Of course, comparing yourself to others is not always a bad thing, sometimes its even good; say when you get that relief that someone else hasn't got very far with an essay either, or when you use admiration or even jealousy of someone's life/job/home or whatever it is as a positive inspiration to better yourself and try harder.
Yet, it can also be extremely negative and have the complete opposite effect. There are times when there just seems no point in even trying, that you'll never have what they have or be what they are. Sorry for the somewhat pretentious metaphor here, but at times and unfortunately a lot of the time for me recently, life just feels like you're climbing a ladder that you can't see the top of but you keep on climbing to reach it anyway, but you just never do... basically I feel like Jack out of Jack and the Beanstalk (#notspons) only I'm just constantly climbing the beanstalk and never reaching the top, never reaching the giants in the sky.

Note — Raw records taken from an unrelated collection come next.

(** [connect] gives the key its own seat when it has one, else the first
    free seat; it moves no other key, and refuses exactly when the key has no
    seat and every seat has an owner. *)
Theorem connect_spec k p q r :
  pool_wf p -> connect k p = (q, r) ->
  match r with
  | Ok n =>
      slot_of k q = Some n /\
      (forall k', k' <> k -> slot_of k' q = slot_of k' p) /\
      (slot_of k p = Some n \/
       slot_of k p = None /\
       (exists s, seats p !! Z.to_nat (n - 1) = Some s /\ binding s = None) /\
       forall j t, (j < Z.to_nat (n - 1))%nat -> seats p !! j = Some t -> is_some (binding t) = true)
  | Err NoSeat =>
      q = p /\ slot_of k p = None /\
      forall i s, seats p !! i = Some s -> is_some (binding s) = true
  | Err e => exists m, e = PoolBackend m
  end.
Proof.
  intros Hwf Hc. pose proof (connect_wf k p Hwf) as Hwfq. rewrite Hc in Hwfq. simpl in Hwfq.
  apply connect_cases in Hc as [(-> & -> & Hall)|(i & s & Hs & Hcase)]; [| |done].
  { split; [done|]. split; [apply slot_of_None; intros i s Hs; by destruct (Hall _ _ Hs)|].
    intros i s Hs. by destruct (Hall _ _ Hs). }
  destruct Hcase as [(Hb & _ & -> & ->)|[Hc Hcase]].
  { assert (slot_of k p = Some (Z.of_nat i + 1)) by (apply slot_of_Some; eauto).
    split_and!; auto. }
  pose proof (connect_at_seats _ _ _ _ _ Hc) as (_ & Hq & Hn & Hr).
  destruct (Hr ltac:(by eexists)) as (n & e & [-> | ->]); [|by exists e].
  specialize (Hn n eq_refl). rewrite Hs in Hn. simpl in Hn.
  rewrite (wf_slots _ Hwf _ _ Hs) in Hn. injection Hn as <-.
  assert (forall j t, j <> i -> seats q !! j = Some t <-> seats p !! j = Some t) as Hother.
  { intros j t Hne. by rewrite Hq, list_lookup_alter_ne. }
  split; [|split].
  - apply slot_of_Some; [done|]. destruct (seats q !! i) as [t|] eqn:Ht.
    + exists i, t. split; [done|]. split; [|done]. apply bound_to_true. exists true.
      by eapply connect_at_seat.
    + rewrite Hq, list_lookup_alter_eq, Hs in Ht. done.
  - intros k' Hk'. apply option_eq. intros m. rewrite !slot_of_Some by done.
    split; intros (j & t & Ht & Hbt & ->); exists j, t; (split; [|done]);
      (destruct (decide (j = i)) as [->|Hne]; [exfalso|by apply Hother]).
    + destruct (connect_at_seat _ _ _ _ _ _ Hc Ht) as [_ Hbind].
      apply bound_to_true in Hbt as [c Hbt]. congruence.
    + rewrite Hs in Ht. injection Ht as <-. destruct Hcase as [[Hb _]|(_ & Hb & _)].
      * apply bound_to_true in Hb as [c Hb], Hbt as [c' Hbt]. congruence.
      * apply bound_to_true in Hbt as [c' Hbt]. congruence.
  - replace (Z.to_nat (Z.of_nat i + 1 - 1)) with i by lia.
    destruct Hcase as [[Hb _]|(Hno & Hfree & Hlt)]; [left|right].
    + apply slot_of_Some; eauto.
    + split_and!; eauto.
Qed.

I am 100% guilty of comparing myself to others. I can look at other people and just wish I was them instead of me, and that's just incredibly sad and something I want to change. Yet still, so many times I've felt like what I do is just never enough and that I'll never get to where I want to be. It's this uncertainty and the fact I see so many others around me that seem to be better and happier than me that seems to be stunting my own value of myself. I've found this particularly prominent in the last few years with the rise of social media and all that jazz,being generally more aware of more people's lives than that of my family and friends; I've noticed this happening more and more,
Of course, wanting to always be better and do better is a part of life; we're always growing. However, it came to my attention recently, when considering just how large a portion of our lives are online, just how problematic this is to our self esteem and sense of self. It was when I randomly clicked on my Facebook profile one day, skipping through my tagged pictures (as you do) and scrawling down my timeline, that I noticed online I seemed to have this wonderful life, a life I'd dreamed I would have when I was younger; I had this uni life with a great group of friends, a job, independence and so on and so on. As I skipped through my photos, I could see this great life before my eyes, and it was mine. So why did I still feel unsatisfied? Why do I still?
I'm not saying I'm fully unsatisfied with the life I have, I'm not, I appreciate all I have, I really do, but if I'm being honest, and I don't feel like I'm alone here, I always feel like there could and can be more. This is something I'm always thinking about, how I can be more productive to produce beneficial results, but it became particularly poignant after I looked at my profile and in fact even more so when I recently face timed my sister who's currently way in Australia. She had just seen some pictures from the night before I had been tagged in and said she really like seeing me having a good time and was happy I was happy when in reality, I wasn't. I was stressed actually, for multiple reasons I won't go into fully, but mainly uni deadlines and the somewhat unexpected weight of second year (sorry if you're in your third or even fourth year, cos I can only imagine what that must be like).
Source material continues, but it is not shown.